* _Activity_: When a line of the records below contains the string "streq", copy that whole line.
################
(* ===== verification/Approval.v ===== *)
(** * Approvals: the row model and the texts of src/approval.c

    A parked request is a row; a human (or an automatic rule) settles it once, and
    an approved row authorises one run.  The row operations are compare-and-swap
    updates on the table; the matching of requests, the deadlines, the receipts and
    the fenced blocks of the approver's card are here.  [Gate] and [Resolve] use
    them. *)
From S2P Require Import Prelude CString Libc Json1 Config Store.

Definition APPROVAL_PARK_REQUIRED : cstring := bs "approval_required".
Definition APPROVAL_PARK_SENSITIVE : cstring := bs "sensitive_target".

Inductive ApprovalDecision := APPROVAL_DENY | APPROVAL_ONCE | APPROVAL_ALWAYS.
#[export] Instance ApprovalDecision_eq_dec : EqDecision ApprovalDecision.
Proof. solve_decision. Defined.

(** ** The tables of the trust decisions, beside the session tables *)
Inductive ToolApprovalMode := TOOL_MODE_SILENT | TOOL_MODE_ALWAYS | TOOL_MODE_DECIDES.
#[export] Instance ToolApprovalMode_eq_dec : EqDecision ToolApprovalMode.
Proof. solve_decision. Defined.

Record GrantRow := mk_grant {
  g_agent : cstring; g_kind : cstring; g_value : cstring; g_mode : ToolApprovalMode; g_expires : option Z
}.

(** [w_deferred] is the process's pending automatic decision, not a table. *)
Record World := mk_world {
  w_store : Store; w_config : list ConfigRow; w_grants : list GrantRow;
  w_sensitive : list cstring;                       (* hosts of sensitive_targets, by value *)
  w_secret_hosts : list (cstring * cstring);        (* secret_hosts, by host *)
  w_filters : list (Z * cstring);                   (* sessions.tool_filter where not NULL *)
  w_pins : list (cstring * cstring * Z);            (* channel_routes: channel, chat, session *)
  w_models : list (cstring * cstring * option cstring);  (* agent_models by pos: agent, id, effort *)
  w_channels : list (cstring * cstring);            (* channels: name, extension_name *)
  w_deferred : option (Z * ApprovalDecision * cstring * Z)
}.

Definition on_store (f : Store -> Store) (w : World) : World :=
  mk_world (f (w_store w)) (w_config w) (w_grants w) (w_sensitive w) (w_secret_hosts w) (w_filters w) (w_pins w)
    (w_models w) (w_channels w) (w_deferred w).
Definition with_grants (g : list GrantRow) (w : World) : World :=
  mk_world (w_store w) (w_config w) g (w_sensitive w) (w_secret_hosts w) (w_filters w) (w_pins w) (w_models w)
    (w_channels w) (w_deferred w).
Definition with_deferred (d : option (Z * ApprovalDecision * cstring * Z)) (w : World) : World :=
  mk_world (w_store w) (w_config w) (w_grants w) (w_sensitive w) (w_secret_hosts w) (w_filters w) (w_pins w)
    (w_models w) (w_channels w) d.

(** ** Rows *)
Definition approval_is_sensitive (a : ApprovalRow) : bool :=
  match a_reason a with Some r => streq r APPROVAL_PARK_SENSITIVE | None => false end.

Definition get_approval (t : Store) (id : Z) : option ApprovalRow :=
  List.find (fun a => a_id a =? id) (t_approvals t).

Definition oeq (a b : option cstring) : bool := bool_decide (a = b).

(** The insert: the id is above every id the table has had, since rows are never
    deleted.  [ok], here and below: whether the statement ran ([false] is a busy
    database). *)
Definition approval_create (ok : bool) (t : Store) (timeout sid : Z) (call tool reason args : option cstring)
    (resolve : option cstring) : Z * Store :=
  let id := max_of (map a_id (t_approvals t)) + 1 in
  if negb ok then (-1, t)
  else (id, with_approvals (t_approvals t ++
         [mk_approval id sid call tool (Some (default APPROVAL_PARK_REQUIRED reason)) args
            (default (bs "rerun") resolve) ApPending None (t_now t) (Some (t_now t + timeout))]) t).

(** The first row by (requested_at, id). *)
Definition oldest (l : list ApprovalRow) : option ApprovalRow :=
  fold_left (fun best a => match best with
                           | None => Some a
                           | Some b => if a_requested a <? a_requested b then Some a else best
                           end) l None.

Definition is_pending (a : ApprovalRow) : bool := bool_decide (a_state a = ApPending).

Definition approval_get_pending (t : Store) (sid : Z) : option ApprovalRow :=
  oldest (List.filter (fun a => (a_session a =? sid) && is_pending a) (t_approvals t)).

Definition approval_get_pending_subtree (t : Store) (root : Z) : option ApprovalRow :=
  let sub := subtree (length (t_sessions t)) t [root] in
  oldest (List.filter (fun a => bool_decide (a_session a ∈ sub) && is_pending a) (t_approvals t)).

Definition approval_get_for_tool_call (t : Store) (sid : Z) (call : cstring) : option ApprovalRow :=
  last (List.filter (fun a => (a_session a =? sid) && oeq (a_call a) (Some call)) (t_approvals t)).

Definition with_state (s : ApprovalState) (via : option cstring) (a : ApprovalRow) : ApprovalRow :=
  mk_approval (a_id a) (a_session a) (a_call a) (a_tool a) (a_reason a) (a_args a) (a_resolve a) s via
    (a_requested a) (a_expires a).

(** The compare-and-swap both transitions are: whether a row changed. *)
Definition swap_state (t : Store) (id : Z) (from to : ApprovalState) (via : ApprovalRow -> option cstring)
    : bool * Store :=
  let hit a := (a_id a =? id) && bool_decide (a_state a = from) in
  (existsb hit (t_approvals t),
   with_approvals (map (fun a => if hit a then with_state to (via a) a else a) (t_approvals t)) t).

Definition approval_consume (ok : bool) (t : Store) (id : Z) : bool * Store :=
  if ok then swap_state t id ApApproved ApConsumed a_via else (false, t).

Definition approval_resolve (ok : bool) (t : Store) (id : Z) (approved : bool) (via : option cstring)
    : option ApprovalRow * Store :=
  if ok then
    let (changed, t') := swap_state t id ApPending (if approved then ApApproved else ApDenied) (fun _ => via) in
    (if changed then get_approval t' id else None, t')
  else (None, t).

(** ** Matching a request *)
Section Match.
Context {J : Json1}.

Definition json_row := (cstring * cstring * option cstring)%type.

Definition subset_rows (a b : list json_row) : bool := forallb (fun r => bool_decide (r ∈ b)) a.

Definition capability_match (a b : option cstring) : bool :=
  match a, b with
  | Some a, Some b =>
      streq a b ||
      match json_doc a, json_doc b with
      | Some x, Some y => subset_rows (json_tree x) (json_tree y) && subset_rows (json_tree y) (json_tree x)
      | _, _ => false
      end
  | _, _ => false
  end.

Definition unexpired (t : Store) (a : ApprovalRow) : bool :=
  match a_expires a with Some e => t_now t <? e | None => false end.

Definition approval_match_state (t : Store) (sid : Z) (state : ApprovalState) (unexpired_only : bool)
    (reason tool args : option cstring) : option ApprovalRow :=
  let rows := List.filter (fun a => (a_session a =? sid) && bool_decide (a_state a = state) &&
                                    streq (a_resolve a) (bs "rerun") && oeq (a_reason a) reason &&
                                    oeq (a_tool a) tool && (negb unexpired_only || unexpired t a))
                (t_approvals t) in
  List.find (fun a => capability_match (a_args a) args) (take 8 (rev rows)).

Definition approval_find_pending_match (t : Store) (sid : Z) (reason tool args : option cstring)
    : option ApprovalRow :=
  approval_match_state t sid ApPending false reason tool args.

Definition approval_take_ticket (ok : bool) (t : Store) (sid : Z) (reason tool args : option cstring)
    : option Z * Store :=
  match approval_match_state t sid ApApproved true reason tool args with
  | Some a => let (done, t) := approval_consume ok t (a_id a) in (if done then Some (a_id a) else None, t)
  | None => (None, t)
  end.
End Match.

(** The count, and the ids that fit a buffer of [cap] bytes. *)
Definition approval_pending_ids (t : Store) (sid : Z) (cap : nat) : Z * cstring :=
  fold_left (fun acc a =>
    let '(n, text) := acc in
    let item := (if n =? 0 then [] else bs " ") ++ bs "#" ++ print_int (a_id a) in
    (n + 1, if (length item <? cap - length text)%nat then text ++ item else text))
    (List.filter (fun a => (a_session a =? sid) && is_pending a) (t_approvals t)) (0, []).

(** ** The sweeps' lists *)
Definition owned_or_orphan (t : Store) (me : cstring) (sid : Z) : bool :=
  match get_session t sid with
  | None => false
  | Some s => match x_owner s with
              | None => true
              | Some o => oeq (owner_of me) (Some o) || negb (existsb (fun p => streq (pr_id p) o) (t_processes t))
              end
  end.

Definition approval_list_expired (t : Store) (me : cstring) : list Z :=
  map a_id (List.filter (fun a => is_pending a &&
                                  match a_expires a with Some e => e <? t_now t | None => false end &&
                                  owned_or_orphan t me (a_session a)) (t_approvals t)).

Definition approval_list_block_due (t : Store) (block : Z) (me : cstring) : list Z :=
  map a_id (List.filter (fun a => is_pending a &&
                                  match get_session t (a_session a) with
                                  | Some s => bool_decide (x_state s = AwaitingApproval)
                                  | None => false
                                  end && (a_requested a + block <? t_now t) &&
                                  owned_or_orphan t me (a_session a)) (t_approvals t)).

(** ** Deadlines *)
Section Deadlines.
Variable getenv secret_system : cstring -> option cstring.
Abbreviation config_get := (config_get getenv secret_system).
Abbreviation config_get_int := (config_get_int getenv secret_system).

Definition approval_timeout_seconds (rows : list ConfigRow) : Z :=
  let t := config_get_int rows (bs "approval_timeout_sec") in
  if 0 <? t then t else config_default_int (bs "approval_timeout_sec").

Definition approval_block_seconds (rows : list ConfigRow) : Z :=
  let block := match config_get rows (bs "approval_block_sec") with
               | Some ((_ :: _) as raw) => atoi raw
               | _ => config_default_int (bs "approval_block_sec")
               end in
  let block := if block <? 0 then 0 else block in
  let timeout := approval_timeout_seconds rows in
  if timeout <? block then timeout else block.

(** The comma list of [<channel>.ambient_channels]: blanks around an item are not
    part of it. *)
Fixpoint skip_blank_commas (p : cstring) : cstring :=
  match p with
  | c :: p' => if (c =? " "%char) || (c =? ","%char) then skip_blank_commas p' else p
  | [] => []
  end.

Fixpoint trim_tail (s : cstring) : cstring :=
  match s with
  | [] => []
  | c :: s' => match trim_tail s' with
               | [] => if c =? " "%char then [] else [c]
               | r => c :: r
               end
  end.

Fixpoint ambient_item (fuel : nat) (p chat : cstring) : bool :=
  match fuel, p with
  | O, _ | _, [] => false
  | S fuel', _ =>
      let p := skip_blank_commas p in
      let item := before (fun c => c =? ","%char) p in
      let word := trim_tail item in
      (match word with [] => false | _ => streq word chat end) ||
      match drop (length item) p with
      | _ :: rest => ambient_item fuel' rest chat
      | [] => false
      end
  end.

Definition session_is_ambient (w : World) (sid : Z) : bool :=
  existsb (fun r => let '(chan, chat, s) := r in
             (s =? sid) &&
             match chat with
             | [] => false
             | _ => match config_get (w_config w) (snprintf 128 (chan ++ bs ".ambient_channels")) with
                    | Some l => ambient_item (S (length l)) l chat
                    | None => false
                    end
             end) (w_pins w).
################
* _Task result_:
  match a_reason a with Some r => streq r APPROVAL_PARK_SENSITIVE | None => false end.
      streq a b ||
                                    streq (a_resolve a) (bs "rerun") && oeq (a_reason a) reason &&
              | Some o => oeq (owner_of me) (Some o) || negb (existsb (fun p => streq (pr_id p) o) (t_processes t))
      (match word with [] => false | _ => streq word chat end) ||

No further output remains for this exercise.